Guided Meditation for Stress is not an easy task. It can be extremely difficult for some and easier for others. Some people find guided meditation for stress easier than others. There are many people that need all the help they can get, and they make it through. There are, however, some simple steps that you can take to help yourself relax during meditation that will be beneficial to your overall stress level.
How To Begin
Begin by taking a slow deep breath, allowing the tension in your body to settle into your chest and stomach. From here, you can let go of the tension in your shoulders and neck. This step helps you return to the focus of the meditation, whether that is on yourself or on God. Take a long, slow breath, inhaling through your nose and exhaling through your mouth. Do this until you are totally relaxed.
Step two of guided meditation for relaxation involves becoming aware of your breath. You can do this by watching the movement of your breath as you breathe in and out. As you watch your breath, focus on feeling the air moving through your body and going into your lungs. As you watch your breath, feel the tension in your shoulders and neck slip away. Continue this process until you have become completely relaxed.
The third step in mediation involves becoming mindful of the thoughts that you are having. When you first start meditating, this may be easier said than done. To be mindful of your thoughts, you must become consciously aware of what you are thinking about. Be careful not to become fixated on negative thoughts. Remind yourself often that thoughts do not create reality; they only bring up existing events or feelings.
The fourth step in practicing meditation for stress and anxiety involves observing your emotions. Emotions are waves of energy, also known as “trones.” When these waves crash, they have a strong impact on our bodies. Sometimes these impacts are positive and sometimes negative. The negative emotions experienced during times of stress and anxiety can lead to negative physical reactions such as headaches, stomach problems, muscle tension, low blood pressure, increased appetite, and the release of certain chemicals in our bodies known as neurotransmitters. To learn how to handle these negative emotions, we must first learn to control our responses.

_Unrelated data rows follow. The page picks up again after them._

(** A parameter with a value, or that needs none, up to its terminator. *)
Lemma item_at e : rd m q = Ok e → e = ch ";" ∨ e = CR ∨ e = LF →
(e = ch ";" ∨ it.2 ≠ None ∨ only_flag (name_type it.1) = true) →
parse_via_param m p pend (PVars F_PARAM sv vp0) =
  Ok (q, PVars (exit_at e sv).1 (exit_at e sv).2 (param_of p it)).
Proof.
intros He He' Hkind. destruct item_head as (k & Hhead & Hin & Hty).
unfold parse_via_param. cbn [pv_state pv_saved pv_param]. rewrite Hhead. cbn [pn_loop].
pose proof (param_of_exit _ _ Hty eq_refl) as Hparam. pose proof name_len as Hl.
destruct Hit as [_ Hval]. rewrite <- Hty in Hval, Hkind.
destruct it as [n [val|]]; cbn [fst snd] in *.
- destruct Hval as (Hne & Hv & Hflag).
  assert (Hat' := Hat). unfold item_chars in Hat'. apply bytes_at_app in Hat' as [_ [Heq Hbytes]].
  cbn [fst snd] in *. fold (len n) in Heq, Hbytes. rewrite Heq. cbn [mbind res_bind].
  rewrite name_equal by done. cbn [mret res_ret mbind res_bind].
  assert (Hq : q = p + len n + 1 + len val) by (subst q; unfold item_chars; cbn [fst snd]; len_lia).
  unfold pv_loop. rewrite (via_value_run m (p + len n + 1) val sv _ (q, PEnd (PVars (exit_at e sv).1 (exit_at e sv).2
    (value_end q (value_from (p + len n + 1) (name_end (p + len n) (set_type (type_of (name_state (lower n)))
      (name_start p (set_type PARAM_ERROR vp0)))))))) Hbytes Hne Hv).
  + cbn [mbind res_bind param_exit pv_state pv_saved pv_param]. by rewrite Hparam.
  + rewrite <- Hq. eapply pv_lands_done; [done|by destruct He' as [-> |[-> | ->]]|by apply value_exit|done].
  + unfold pv_room. cbn [fst]. lia.
- assert (Hq : q = p + len n) by (subst q; unfold item_chars; cbn [fst snd]; rewrite app_nil_r; done).
  rewrite <- Hq, He. cbn [mbind res_bind].
  destruct Hkind as [-> |[?|Honly]]; [|done|].
  + rewrite name_semicolon by done. cbn [mbind res_bind mret res_ret param_exit pv_state pv_saved pv_param].
    rewrite <- Hq in Hparam. by rewrite Hparam.
  + destruct He' as [-> |He'].
    { rewrite name_semicolon by done. cbn [mbind res_bind mret res_ret param_exit pv_state pv_saved pv_param].
      rewrite <- Hq in Hparam. by rewrite Hparam. }
    rewrite name_break, Honly by done. cbn [mbind res_bind mret res_ret param_exit pv_state pv_saved pv_param].
    rewrite <- Hq in Hparam. unfold exit_at. destruct (Z.eqb_spec e (ch ";")) as [->|]; [by destruct He'|].
    cbn [fst snd]. rewrite <- Hparam. done.
Qed.

(** A parameter without a value at the end of the header: the parser has to
  look for a value, and finds the next header at [q + len (eol cr)]. *)
Lemma item_open cr c : bytes_at m q (eol cr ++ [c]) → (c =? NUL) = false → is_sp c = false →
it.2 = None → only_flag (name_type it.1) = false →
parse_via_param m p pend (PVars F_PARAM sv vp0) =
  Ok (q + len (eol cr), PVars END_OF_HEADER L_PARAM (param_of p it)).
Proof.
intros Hrd Hnul Hsp Hnone Honly. destruct item_head as (k & Hhead & Hin & Hty).
unfold parse_via_param. cbn [pv_state pv_saved pv_param]. rewrite Hhead. cbn [pn_loop].
pose proof (param_of_exit _ _ Hty eq_refl) as Hparam. destruct Hit as [_ Hval].
rewrite Hnone, <- Hty in *.
assert (Hq : p + len it.1 = q) by (subst q; unfold item_chars; rewrite Hnone, app_nil_r; done).
rewrite Hq in *. set (t := type_of (name_state (lower it.1))) in *.
set (vp := size_to q (name_end q (set_type t (name_start p (set_type PARAM_ERROR vp0))))) in *.
assert (He : rd m q = Ok (hd LF (eol cr))) by (destruct cr; apply Hrd).
assert (Hl : lands (pv_round m) (pv_room m) (q + 1, PVars (break_state (hd LF (eol cr))) L_VALUE vp)
  (q + len (eol cr), goto_end_via (PVars F_LF L_VALUE vp))).
{ destruct cr; cbn [eol app hd] in *.
  - destruct Hrd as (_ & Hlf & Hc & _).
    eapply (pv_lands_next m (q + 1) LF); [done|done|done|].
    replace (q + len [CR; LF]) with (q + 1 + 1) by (unfold len; cbn; lia).
    eapply (pv_lands_done m _ c); [done|done|by rewrite pv_end_line by (done || by left)|done].
  - destruct Hrd as (_ & Hc & _). replace (q + len [LF]) with (q + 1) by (unfold len; cbn; lia).
    eapply (pv_lands_done m _ c); [done|done|by rewrite pv_end_line by (done || by right)|done]. }
rewrite He. cbn [mbind res_bind].
rewrite name_break by (done || (destruct cr; auto)). cbv zeta. fold t vp. rewrite Honly.
cbn [mret res_ret mbind res_bind]. unfold pv_loop. rewrite Hl by (unfold pv_room; cbn [fst]; lia).
cbn [mbind res_bind param_exit goto_end_via pv_state pv_saved pv_param].
rewrite bool_decide_eq_true_2, Hparam; [done|].
change (vp_type vp) with t. clear -Hval Honly. destruct t; try done; auto.
Qed.
End item.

The fifth and final step is to return your mind to your breathing. Focus on your breath as you observe it moving in and out of your body. Listen to the sound of your breathing as you keep your mind focused on it. If you find that you are distracted, think about something else. If nothing else happens, bring your attention back to your breath and listen to the relaxing effect it has on your mind and body.

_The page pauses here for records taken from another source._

Lemma ip6_run p l st sv n ps vb q sv' vb' : st = F_IP6HOST ∨ st = P_IP6HOST →
bytes_at m p l → l ≠ [] → Forall (λ c, ip6_char c = true) l →
ends_at (p + len l) (VVars P_IP6HOST sv n ps vb) q sv' vb' → ends_at p (VVars st sv n ps vb) q sv' vb'.
Proof.
revert p st. induction l as [|c l IH]; intros p st Hst Hat Hne Hl H; [done|].
destruct Hat as [Hc Hat]. apply Forall_cons in Hl as [Hh Hl].
eapply (ends_step p _ c); [done|by apply ip6_not|by apply ip6_step|].
rewrite len_cons, Z.add_assoc in H. destruct l as [|d l]; [by rewrite Z.add_0_r in H|].
apply IH; [by right|done..].
Qed.

(** The variables after the character [e] that ends the host. *)
Definition host_next (e q : Z) (sv : vstate) (n ps : Z) (vb : via_body) : vvars :=
if e =? ch ":" then VVars F_PORT sv n ps vb
else if e =? ch ";" then VVars F_PARAM sv n (q + 1) vb
else VVars (break_state e) L_PORT n ps vb.

Definition host_end (e : Z) : Prop := e = ch ":" ∨ e = ch ";" ∨ e = CR ∨ e = LF.

Lemma via_host_run p h sv n ps vb e q sv' vb' :
host_ok h → bytes_at m p (host_chars h ++ [e]) → host_end e →
ends_at (p + len (host_chars h) + 1)
  (host_next e (p + len (host_chars h)) sv n ps (host_body p h vb)) q sv' vb' →
ends_at p (VVars F_HOST sv n ps vb) q sv' vb'.
Proof.
intros Hh Hat He H. apply bytes_at_app in Hat as [Hat [Hrd _]]. fold (len (host_chars h)) in Hrd.
assert (Hnul : (e =? NUL) = false) by by destruct He as [-> |[-> |[-> | ->]]].
destruct h as [l|l]; destruct Hh as [Hne Hl].
- cbn [host_chars] in *. destruct l as [|c l]; [done|]. destruct Hat as [Hc Hat].
  apply Forall_cons in Hl as [Hh Hl].
  eapply (ends_step p _ c); [done| |by apply host_step; [left|]|].
  { destruct (Z.eqb_spec c NUL) as [->|]; [by vm_compute in Hh|done]. }
  cbn [bool_decide decide]. rewrite len_cons, Z.add_assoc in *.
  apply (host_rest (p + 1) l); [done|done|].
  eapply (ends_step _ _ e); [done|done| |exact H].
  unfold host_body. cbn [host_chars]. rewrite len_cons, Z.add_assoc.
  by destruct He as [-> |[-> |[-> | ->]]].
- cbn [host_chars] in *. destruct Hat as [Hc Hat]. apply bytes_at_app in Hat as [Hat [Hcl _]].
  eapply (ends_step p _ (ch "[")); [done|done|done|].
  apply (ip6_run (p + 1) l); [by left|done|done|done|].
  eapply (ends_step _ _ (ch "]")); [done|done|done|].
  assert (Hlen : p + len (ch "[" :: l ++ [ch "]"]) = p + 1 + len l + 1).
  { len_lia. }
  unfold host_body in H. cbn [host_chars] in H. rewrite Hlen in *.
  eapply (ends_step _ _ e); [done|done| |exact H].
  by destruct He as [-> |[-> |[-> | ->]]].
Qed.

(** *** The port *)
Definition port_body (p : Z) (ds : list Z) (vb : via_body) : via_body :=
v_body (ends V_port_str (p + len ds) (starts V_port_str p (VVars F_PORT F_HOST 0 0 vb))).

Definition port_next (e q : Z) (sv : vstate) (n ps : Z) (vb : via_body) : vvars :=
if e =? ch ";" then VVars F_PARAM sv n (q + 1) vb else VVars (break_state e) L_PARAM n ps vb.

Definition item_end (e : Z) : Prop := e = ch ";" ∨ e = CR ∨ e = LF.

Lemma digit_not (d : Z) : 48 ≤ d ≤ 57 → ∀ a, is_digit a = false → (d =? a) = false.
Proof. intros Hd%is_digit_spec a Ha. destruct (Z.eqb_spec d a) as [->|]; [congruence|done]. Qed.

Lemma port_step p st sv n ps vb d : st = F_PORT ∨ st = P_PORT → 48 ≤ d ≤ 57 →
vm_step m pend p d true (VVars st sv n ps vb) = Ok (p, VNext
  (if bool_decide (st = F_PORT) then starts V_port_str p (VVars P_PORT sv n ps vb) else VVars P_PORT sv n ps vb)).
Proof.
intros Hst Hd. unfold vm_step, is_sp. rewrite !(digit_not d Hd) by done. cbn [orb v_state].
apply is_digit_spec in Hd. destruct Hst as [-> | ->]; cbn; unfold vm_default; cbn [v_state]; by rewrite Hd.
Qed.

Lemma port_rest p ds sv n ps vb q sv' vb' :
bytes_at m p ds → digits ds →
ends_at (p + len ds) (VVars P_PORT sv n ps vb) q sv' vb' → ends_at p (VVars P_PORT sv n ps vb) q sv' vb'.
Proof.
revert p. induction ds as [|c l IH]; intros p Hat Hl H; [by rewrite Z.add_0_r in H|].
destruct Hat as [Hc Hat]. apply Forall_cons in Hl as [Hh Hl].
eapply (ends_step p _ c); [done|by apply digit_not|by apply port_step; [right|]|].
apply IH; [done|done|]. by rewrite len_cons, Z.add_assoc in H.
Qed.

Lemma via_port_run p ds sv n ps vb e q sv' vb' :
digits ds → ds ≠ [] → bytes_at m p (ds ++ [e]) → item_end e →
ends_at (p + len ds + 1) (port_next e (p + len ds) sv n ps (port_body p ds vb)) q sv' vb' →
ends_at p (VVars F_PORT sv n ps vb) q sv' vb'.
Proof.
intros Hds Hne Hat He H. apply bytes_at_app in Hat as [Hat [Hrd _]]. fold (len ds) in Hrd.
destruct ds as [|d ds]; [done|]. destruct Hat as [Hd Hat]. apply Forall_cons in Hds as [Hr Hds].
eapply (ends_step p _ d); [done|by apply digit_not|by apply port_step; [left|]|].
cbn [bool_decide decide]. rewrite len_cons, Z.add_assoc in *. apply (port_rest (p + 1) ds); [done|done|].
eapply (ends_step _ _ e); [done|by destruct He as [-> |[-> | ->]]| |exact H].
unfold port_body. rewrite len_cons, Z.add_assoc. by destruct He as [-> |[-> | ->]].
Qed.

(** *** The parameters *)
Definition item_body (p : Z) (it : list Z * option (list Z)) (vb : via_body) : via_body :=
let vb :=
  if str_s (vb_str vb V_params) =? 0
  then set_vstr V_params (Str p (str_len (vb_str vb V_params))) vb else vb in
add_param (param_of p it)
  (set_vstr V_params (slice (str_s (vb_str vb V_params)) (p + len (item_chars it))) vb).

(** The parameters [l], each after its [';'], the first of which is at [p]. *)
Fixpoint items_body (p : Z) (l : list (list Z * option (list Z))) (vb : via_body) : via_body :=
match l with
| [] => vb
| it :: l => items_body (p + 1 + len (item_chars it)) l (item_body (p + 1) it vb)
end.

Lemma items_body_cons p it l vb :
items_body p (it :: l) vb = items_body (p + 1 + len (item_chars it)) l (item_body (p + 1) it vb).
Proof. done. Qed.

Lemma item_first p it rest x : item_ok it → first_ok it → bytes_at m p (item_chars it ++ rest) →
v_state x = F_PARAM → ∃ c, rd m p = Ok c ∧ (c =? NUL) = false ∧
  vm_step m pend p c true x = vm_param m pend p true x.
Proof.
intros [[Hne Hname] _] Hf Hat Hx. unfold first_ok, item_chars in *.
destruct it as [[|c l] v]; [done|]. destruct Hat as [Hc _]. destruct Hf as [Hf Hnul].
apply Forall_cons in Hname as [[_ Hs] _]. exists c. split; [done|]. split; [done|].
apply name_stops in Hs as (H1 & H2 & H3 & _ & H5 & H6). unfold vm_step.
rewrite H1, H2, H3, H5, H6, Hx. by rewrite !(plain_not _ _ _ Hf).
Qed.

(** [vm_param] on the parameter that [item_at] or [item_open] describes. *)
Lemma vm_param_vars p sv n vb :
(if str_s (vb_str (v_body (VVars F_PARAM sv n p vb)) V_params) =? 0
 then on_body (λ vb0, set_vstr V_params (Str p (str_len (vb_str vb0 V_params))) vb0) (VVars F_PARAM sv n p vb)
 else VVars F_PARAM sv n p vb) =
VVars F_PARAM sv n p (if str_s (vb_str vb V_params) =? 0
  then set_vstr V_params (Str p (str_len (vb_str vb V_params))) vb else vb).
Proof. cbn [v_body]. by destruct (_ =? 0). Qed.

Section item.
Context (p : Z) (it : list Z * option (list Z)) (sv : vstate) (n : Z) (vb : via_body).
Hypothesis Hit : item_ok it.
Hypothesis Hp : 0 ≤ p.
Hypothesis Hat : bytes_at m p (item_chars it).
Hypothesis Hlen : len (item_chars it) < 2 ^ 31.
Hypothesis Hend : p + len (item_chars it) < pend.

Let q := p + len (item_chars it).

Lemma vm_param_closed e : rd m q = Ok e → item_end e →
(e = ch ";" ∨ it.2 ≠ None ∨ only_flag (name_type it.1) = true) →
vm_param m pend p true (VVars F_PARAM sv n p vb) =
Ok (q, VNext (port_next e q sv n p (item_body p it vb))).
Proof.
intros He Hie Hkind. unfold vm_param. cbn [negb]. rewrite vm_param_vars. cbn [v_state v_saved v_start].
rewrite (item_at m pend p it sv F_HOST Hit Hat Hlen Hend e He Hie Hkind).
cbn [mbind res_bind pv_state pv_saved pv_param]. unfold port_next, exit_at, item_body. subst q.
by destruct Hie as [-> |[-> | ->]].
Qed.

Lemma vm_param_open cr c : bytes_at m q (eol cr ++ [c]) → (c =? NUL) = false → is_sp c = false →
it.2 = None → only_flag (name_type it.1) = false →
∃ y, vm_param m pend p true (VVars F_PARAM sv n p vb) = Ok (q + len (eol cr), VEndHeader y) ∧
v_saved y = L_PARAM ∧ v_body y = item_body p it vb.
Proof.
intros Hrd Hnul Hsp Hnone Honly. unfold vm_param. cbn [negb]. rewrite vm_param_vars.
cbn [v_state v_saved v_start].
rewrite (item_open m pend p it sv F_HOST Hit Hat Hlen Hend cr c Hrd Hnul Hsp Hnone Honly).
cbn [mbind res_bind pv_state pv_saved pv_param]. by eexists.
Qed.
End item.

(** The last parameter. *)
Lemma param_last cr c p it sv n vb :
item_ok it → first_ok it → 0 ≤ p → bytes_at m p (item_chars it ++ eol cr ++ [c]) →
(c =? NUL) = false → is_sp c = false → len (item_chars it) < 2 ^ 31 →
p + len (item_chars it) + len (eol cr) ≤ pend →
ends_at p (VVars F_PARAM sv n p vb) (p + len (item_chars it) + len (eol cr)) L_PARAM (item_body p it vb).
Proof.
intros Hit Hf Hp Hat Hnul Hsp Hlen Hend.
assert (Heol : 0 < len (eol cr)) by by destruct cr.
destruct (item_first p it (eol cr ++ [c]) (VVars F_PARAM sv n p vb) Hit Hf Hat eq_refl) as (d & Hd & Hdn & Hds).
apply bytes_at_app in Hat as [Hat Hrd]. fold (len (item_chars it)) in Hrd.
assert (Hlt : p + len (item_chars it) < pend) by lia.
assert (Hkind : (it.2 ≠ None ∨ only_flag (name_type it.1) = true) ∨
  (it.2 = None ∧ only_flag (name_type it.1) = false)).
{ destruct it.2, (only_flag _); auto. }
destruct Hkind as [Hkind|[Hnone Honly]].
- assert (He : rd m (p + len (item_chars it)) = Ok (hd LF (eol cr)) ∧ item_end (hd LF (eol cr))).
  { destruct cr; (split; [apply Hrd|unfold item_end; cbn; auto]). }
  eapply (ends_next p (p + len (item_chars it)) _ d); [done|done|pose proof (len_nonneg (item_chars it)); lia| |].
  + rewrite Hds. apply vm_param_closed; try done; [apply He|apply He|by right].
  + assert (Hnext : ∀ q, port_next (hd LF (eol cr)) q sv n p (item_body p it vb) =
      VVars (break_state (hd LF (eol cr))) L_PARAM n p (item_body p it vb)) by by destruct cr.
    rewrite Hnext. by eapply break_end.
- destruct (vm_param_open p it sv n vb Hit Hat Hlen Hlt cr c Hrd Hnul Hsp Hnone Honly)
    as (y & Hy & <- & <-).
  eapply ends_done; [exact Hd|exact Hdn|by rewrite Hds].
Qed.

With your attention focused on stillness, you will notice that you are able to focus more clearly. This clarity allows you to begin the process of letting go of the old thoughts that are keeping you stuck and brings you back to a state of mindful awareness. This is one of the most profound experiences you will ever have. During your guided meditation for stress and anxiety, keep in mind that this shift will take some time to fully establish itself. Once you have reached this place of insight, the benefits of being present will be immeasurable.